_Assignment_
Pull every line with "transitivity" from the data.

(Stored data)
++++++++++

(** * Properties *)

(** ** Sanity checks of the JavaScript primitives *)

Example parseFloat_3_2 :
  JS.parseFloat "3.2" = JS.Fin (3602879701896397 # 1125899906842624).
Proof. vm_compute. reflexivity. Qed.
Example parseFloat_exp : JS.parseFloat "  -12.5e-1xyz" = JS.Fin (- 5 # 4).
Proof. vm_compute. reflexivity. Qed.
Example parseFloat_dot : JS.parseFloat ".e5" = JS.NaN.
Proof. vm_compute. reflexivity. Qed.
Example parseFloat_5dot : JS.parseFloat "5.e" = JS.Fin 5.
Proof. vm_compute. reflexivity. Qed.
Example toFixed_ex : JS.toFixed (JS.parseFloat "4.2") 2 = "4.20".
Proof. vm_compute. reflexivity. Qed.
Example toFixed_neg : JS.toFixed (JS.parseFloat "-0.001") 2 = "-0.00".
Proof. vm_compute. reflexivity. Qed.
Example toFixed_1_005 : JS.toFixed (JS.parseFloat "1.005") 2 = "1.00".
Proof. vm_compute. reflexivity. Qed.
Example toFixed_8_325 :
  JS.toFixed (JS.add (JS.parseFloat "7.5")
                     (JS.mul (JS.Fin (1 # 4)) (JS.parseFloat "3.3"))) 2
  = "8.32".
Proof. vm_compute. reflexivity. Qed.
Example add_tenths :
  JS.add (JS.parseFloat "0.1") (JS.parseFloat "0.2")
  = JS.Fin (1351079888211149 # 4503599627370496) /\
  JS.parseFloat "0.3" = JS.Fin (5404319552844595 # 18014398509481984).
Proof. vm_compute. split; reflexivity. Qed.
Example round64_tie_to_even :
  JS.round64 (inject_Z (2 ^ 53 + 1)) = JS.Fin (inject_Z (2 ^ 53)) /\
  JS.round64 (inject_Z (2 ^ 53 + 3)) = JS.Fin (inject_Z (2 ^ 53 + 4)).
Proof. vm_compute. split; reflexivity. Qed.
Example round64_overflow :
  JS.parseFloat "1.7976931348623157e308"
  = JS.Fin (inject_Z (2 ^ 1024 - 2 ^ 971)) /\
  JS.parseFloat "1.7976931348623159e308" = JS.Inf false /\
  JS.parseFloat "-1e400" = JS.Inf true.
Proof. vm_compute. repeat split; reflexivity. Qed.
Example round64_subnormal :
  JS.parseFloat "5e-324" = JS.Fin (1 # Z.to_pos (2 ^ 1074)) /\
  JS.parseFloat "2e-324" = JS.Fin 0.
Proof. vm_compute. split; reflexivity. Qed.
Example toLowerCase_ex : JS.toLowerCase "ALICE 42" = "alice 42".
Proof. vm_compute. reflexivity. Qed.
Example toFixed_0 : JS.toFixed (JS.Fin (5 # 2)) 0 = "3".
Proof. vm_compute. reflexivity. Qed.
Example Number_ex : JS.Number " 12.25 " = JS.Fin (49 # 4).
Proof. vm_compute. reflexivity. Qed.
Example Number_hex :
  JS.Number "0x1F4" = JS.Fin 500 /\ JS.Number " 0B101 " = JS.Fin 5 /\
  JS.Number "0o17" = JS.Fin 15 /\ JS.Number "0x" = JS.NaN /\
  JS.Number "-0x10" = JS.NaN /\ JS.Number "0x1g" = JS.NaN /\
  JS.Number "" = JS.Fin 0 /\ JS.Number "12px" = JS.NaN /\
  JS.Number "-Infinity" = JS.Inf true.
Proof. vm_compute. repeat split; reflexivity. Qed.
Example includes_ex : JS.includes (JS.toLowerCase "January 2024") "uary" = true.
Proof. vm_compute. reflexivity. Qed.

(** ** Rounding to binary64 *)

Lemma roundHalfEven_close (a : Z) (b : positive) :
  0 <= a ->
  2 * Z.abs (JS.roundHalfEven a b * Zpos b - a) <= Zpos b.
Proof.
  intros Ha. unfold JS.roundHalfEven.
  pose proof (Z.div_mod a (Zpos b) ltac:(lia)) as E.
  pose proof (Z.mod_pos_bound a (Zpos b) ltac:(lia)) as B.
  set (k := a / Zpos b) in *. set (r := a mod Zpos b) in *.
  clearbody k r.
  destruct (Z.compare_spec (2 * r) (Zpos b)) as [C|C|C].
  - destruct (Z.even k); nia.
  - nia.
  - nia.
Qed.

Lemma roundHalfEven_close_Q (a : Z) (b : positive) :
  0 <= a ->
  (Qabs (inject_Z (JS.roundHalfEven a b) - (a # b)) <= 1 # 2)%Q.
Proof.
  intros Ha. pose proof (roundHalfEven_close a b Ha) as H.
  set (m := JS.roundHalfEven a b) in *. clearbody m.
  apply Qabs_Qle_condition.
  unfold Qle, Qminus, Qplus, Qopp, inject_Z; simpl.
  split; nia.
Qed.

Lemma Zpos_pow2 (e : Z) : 0 <= e -> Zpos (Z.to_pos (2 ^ e)) = 2 ^ e.
Proof. intros H. apply Z2Pos.id. apply Z.pow_pos_nonneg; lia. Qed.

Lemma inv_pos_Q (p : positive) : (/ inject_Z (Zpos p) == 1 # p)%Q.
Proof. reflexivity. Qed.

Lemma scaleBy_Q (n : Z) (d : positive) (e : Z) :
  (fst (JS.scaleBy n d e) # snd (JS.scaleBy n d e) == (n # d) * 2 ^ (- e))%Q.
Proof.
  unfold JS.scaleBy. destruct (Z.leb_spec 0 e) as [H|H]; simpl fst; simpl snd.
  - rewrite Qpower_opp, <- (Zpower_Qpower 2 e) by assumption.
    rewrite <- (Zpos_pow2 e H), inv_pos_Q.
    unfold Qeq, Qmult; simpl. lia.
  - rewrite <- (Zpower_Qpower 2 (- e)) by lia.
    unfold Qeq, Qmult, inject_Z; simpl. lia.
Qed.

Lemma dyadic_Q (m x : Z) : (JS.dyadic m x == inject_Z m * 2 ^ x)%Q.
Proof.
  unfold JS.dyadic. destruct (Z.leb_spec 0 x) as [H|H].
  - rewrite inject_Z_mult, (Zpower_Qpower 2 x) by assumption. reflexivity.
  - rewrite Qred_correct.
    replace x with (- - x) at 2 by lia.
    rewrite Qpower_opp, <- (Zpower_Qpower 2 (- x)) by lia.
    rewrite <- (Zpos_pow2 (- x)) by lia. rewrite inv_pos_Q.
    unfold Qeq, Qmult, inject_Z; simpl. lia.
Qed.

Lemma pow2_pos (x : Z) : (0 < 2 ^ x)%Q.
Proof. apply Qpower_0_lt. reflexivity. Qed.

Lemma pow2_add (x y : Z) : (2 ^ (x + y) == 2 ^ x * 2 ^ y)%Q.
Proof. apply Qpower_plus. discriminate. Qed.

Lemma pow2_opp (x : Z) : (2 ^ (- x) * 2 ^ x == 1)%Q.
Proof.
  rewrite <- pow2_add. replace (- x + x) with 0 by lia. reflexivity.
Qed.

Lemma exponentOf_le (n : Z) (d : positive) :
  0 < n -> (2 ^ JS.exponentOf n d <= n # d)%Q.
Proof.
  intros Hn. unfold JS.exponentOf.
  set (e0 := Z.log2 n - Z.log2 (Zpos d)).
  pose proof (scaleBy_Q n d e0) as S.
  destruct (JS.scaleBy n d e0) as [a0 b0]; simpl fst in S; simpl snd in S.
  destruct (Z.ltb_spec a0 (Zpos b0)) as [L|L].
  - (* below 2^e0 *)
    destruct (Z.log2_spec n Hn) as [Ln _].
    destruct (Z.log2_spec (Zpos d) ltac:(lia)) as [_ Ld].
    pose proof (Z.log2_nonneg n) as N0. pose proof (Z.log2_nonneg (Zpos d)) as D0.
    assert (A : (2 ^ Z.log2 n <= inject_Z n)%Q).
    { rewrite <- (Zpower_Qpower 2) by assumption. rewrite <- Zle_Qle. exact Ln. }
    assert (B : (inject_Z (Zpos d) <= 2 ^ (Z.log2 (Zpos d) + 1))%Q).
    { rewrite <- (Zpower_Qpower 2) by lia. rewrite <- Zle_Qle.
      replace (Z.log2 (Zpos d) + 1) with (Z.succ (Z.log2 (Zpos d))) by lia. lia. }
    replace (e0 - 1) with (Z.log2 n + - (Z.log2 (Zpos d) + 1)) by (unfold e0; lia).
    rewrite pow2_add.
    pose proof (pow2_opp (Z.log2 (Zpos d) + 1)) as O.
    pose proof (pow2_pos (- (Z.log2 (Zpos d) + 1))) as P1.
    pose proof (pow2_pos (Z.log2 n)) as P2.
    assert (E : (n # d == inject_Z n * / inject_Z (Zpos d))%Q).
    { rewrite inv_pos_Q. unfold Qeq, Qmult, inject_Z; simpl. lia. }
    rewrite E.
    assert (Dp : (0 < inject_Z (Zpos d))%Q) by (rewrite <- (Zlt_Qlt 0); lia).
    apply Qle_shift_div_l; [exact Dp|].
    set (u := (2 ^ Z.log2 n)%Q) in *. set (v := (2 ^ (- (Z.log2 (Zpos d) + 1)))%Q) in *.
    set (w := (2 ^ (Z.log2 (Zpos d) + 1))%Q) in *.
    set (dd := inject_Z (Zpos d)) in *. set (nn := inject_Z n) in *.
    clearbody u v w dd nn. clear - O P1 P2 A B Dp.
    assert (UV : (0 <= u * v)%Q) by nra.
    assert (T : (u * v * dd <= u * v * w)%Q) by nra.
    assert (U : (u * v * w == u)%Q).
    { transitivity (u * (v * w))%Q; [ring|]. rewrite O. ring. }
    rewrite U in T. lra.
  - (* at least 2^e0 *)
    assert (One : (1 <= (n # d) * 2 ^ (- e0))%Q).
    { rewrite <- S. unfold Qle; simpl. lia. }
    pose proof (pow2_opp e0) as O. pose proof (pow2_pos e0) as P.
    set (q := (n # d)%Q) in *. set (u := (2 ^ e0)%Q) in *.
    set (v := (2 ^ (- e0))%Q) in *. clearbody q u v. clear - One O P.
    assert (U : (q * v * u == q)%Q).
    { transitivity (q * (v * u))%Q; [ring|]. rewrite O. ring. }
    assert (T : (1 * u <= q * v * u)%Q) by nra.
    rewrite U in T. lra.
Qed.

Lemma round64pos_unfold (n : Z) (d : positive) :
  JS.round64pos n d =
  let x := Z.max (JS.exponentOf n d - 52) (-1074) in
  let m := JS.roundHalfEven (fst (JS.scaleBy n d x)) (snd (JS.scaleBy n d x)) in
  if 1024 <=? Z.log2 m + x then None else Some (JS.dyadic m x).
Proof.
  unfold JS.round64pos. cbv zeta.
  destruct (JS.scaleBy n d _) as [a b]; reflexivity.
Qed.

Lemma scaleBy_nonneg (n : Z) (d : positive) (e : Z) :
  0 <= n -> 0 <= fst (JS.scaleBy n d e).
Proof.
  intros H. unfold JS.scaleBy. destruct (0 <=? e); simpl; [assumption|].
  apply Z.mul_nonneg_nonneg; [assumption|]. apply Z.pow_nonneg. lia.
Qed.

Lemma round64pos_close (n : Z) (d : positive) (y : Q) :
  0 < n -> JS.round64pos n d = Some y ->
  (Qabs (y - (n # d)) <= (n # d) * 2 ^ (-53) + 2 ^ (-1075))%Q.
Proof.
  intros Hn. rewrite round64pos_unfold. cbv zeta.
  set (e := JS.exponentOf n d). set (x := Z.max (e - 52) (-1074)).
  set (a := fst (JS.scaleBy n d x)). set (b := snd (JS.scaleBy n d x)).
  destruct (1024 <=? _); [discriminate|]. intros [= <-].
  pose proof (roundHalfEven_close_Q a b (scaleBy_nonneg n d x ltac:(lia))) as R.
  pose proof (scaleBy_Q n d x) as S. fold a b in S.
  pose proof (exponentOf_le n d Hn) as E. fold e in E.
  set (m := JS.roundHalfEven a b) in *. clearbody m.
  rewrite dyadic_Q. rewrite S in R.
  pose proof (pow2_opp x) as O. pose proof (pow2_pos x) as Px.
  assert (X : (2 ^ x <= (n # d) * 2 ^ (-52) + 2 ^ (-1074))%Q).
  { pose proof (pow2_pos (-1074)) as P1. pose proof (pow2_pos (-52)) as P2.
    assert (Q0 : (0 < n # d)%Q) by (unfold Qlt; simpl; lia).
    unfold x. destruct (Z.max_spec (e - 52) (-1074)) as [[_ ->]|[_ ->]].
    - set (u := (2 ^ (-1074))%Q) in *. set (v := (2 ^ (-52))%Q) in *.
      clearbody u v. nra.
    - replace (e - 52) with (e + -52) by lia. rewrite pow2_add.
      set (u := (2 ^ (-1074))%Q) in *. set (v := (2 ^ (-52))%Q) in *.
      set (w := (2 ^ e)%Q) in *. clearbody u v w. nra. }
  assert (H53 : (2 ^ (-53) == 2 ^ (-52) * (1 # 2))%Q) by reflexivity.
  assert (H1075 : (2 ^ (-1075) == 2 ^ (-1074) * (1 # 2))%Q) by reflexivity.
  rewrite H53, H1075.
  set (q := (n # d)%Q) in *.
  set (u := (2 ^ (-1074))%Q) in *. set (v := (2 ^ (-52))%Q) in *.
  set (p := (2 ^ x)%Q) in *. set (p' := (2 ^ (- x))%Q) in *.
  set (z := inject_Z m) in *.
  clearbody q u v p p' z. clear - R X O Px.
  apply Qabs_Qle_condition in R. destruct R as [R1 R2].
  assert (T : (z * p - q == (z - q * p') * p)%Q).
  { transitivity (z * p - q * (p' * p))%Q; [rewrite O|]; ring. }
  rewrite T. apply Qabs_Qle_condition. split; nra.
Qed.

Lemma round64_close (q y : Q) :
  JS.round64 q = JS.Fin y ->
  (Qabs (y - q) <= Qabs q * 2 ^ (-53) + 2 ^ (-1075))%Q.
Proof.
  destruct q as [n d]. unfold JS.round64; simpl Qnum; simpl Qden.
  destruct n as [|n|n].
  - intros [= <-]. vm_compute. discriminate.
  - destruct (JS.round64pos (Zpos n) d) as [v|] eqn:E; [|discriminate].
    intros [= <-]. rewrite (Qabs_pos (Zpos n # d)) by (unfold Qle; simpl; lia).
    apply round64pos_close; [lia | exact E].
  - destruct (JS.round64pos (Zpos n) d) as [v|] eqn:E; [|discriminate].
    intros [= <-].
    assert (A : (Qabs (Zneg n # d) == Zpos n # d)%Q) by reflexivity.
    rewrite A.
    assert (B : (- v - (Zneg n # d) == - (v - (Zpos n # d)))%Q).
    { change (Zneg n # d) with (- (Zpos n # d))%Q. ring. }
    rewrite B, Qabs_opp.
    apply round64pos_close; [lia | exact E].
Qed.

Lemma exponentOf_int (n : Z) : 0 < n -> JS.exponentOf n 1 = Z.log2 n.
Proof.
  intros Hn. unfold JS.exponentOf. change (Z.log2 1) with 0. rewrite Z.sub_0_r.
  pose proof (Z.log2_nonneg n) as L0.
  unfold JS.scaleBy. destruct (Z.leb_spec 0 (Z.log2 n)); [|lia]. simpl fst; simpl snd.
  rewrite Pos.mul_1_l, Zpos_pow2 by assumption.
  destruct (Z.log2_spec n Hn) as [L _].
  destruct (Z.ltb_spec n (2 ^ Z.log2 n)); [lia|reflexivity].
Qed.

++++++++++

_Written response_
    { transitivity (u * (v * w))%Q; [ring|]. rewrite O. ring. }
    { transitivity (q * (v * u))%Q; [ring|]. rewrite O. ring. }
  { transitivity (z * p - q * (p' * p))%Q; [rewrite O|]; ring. }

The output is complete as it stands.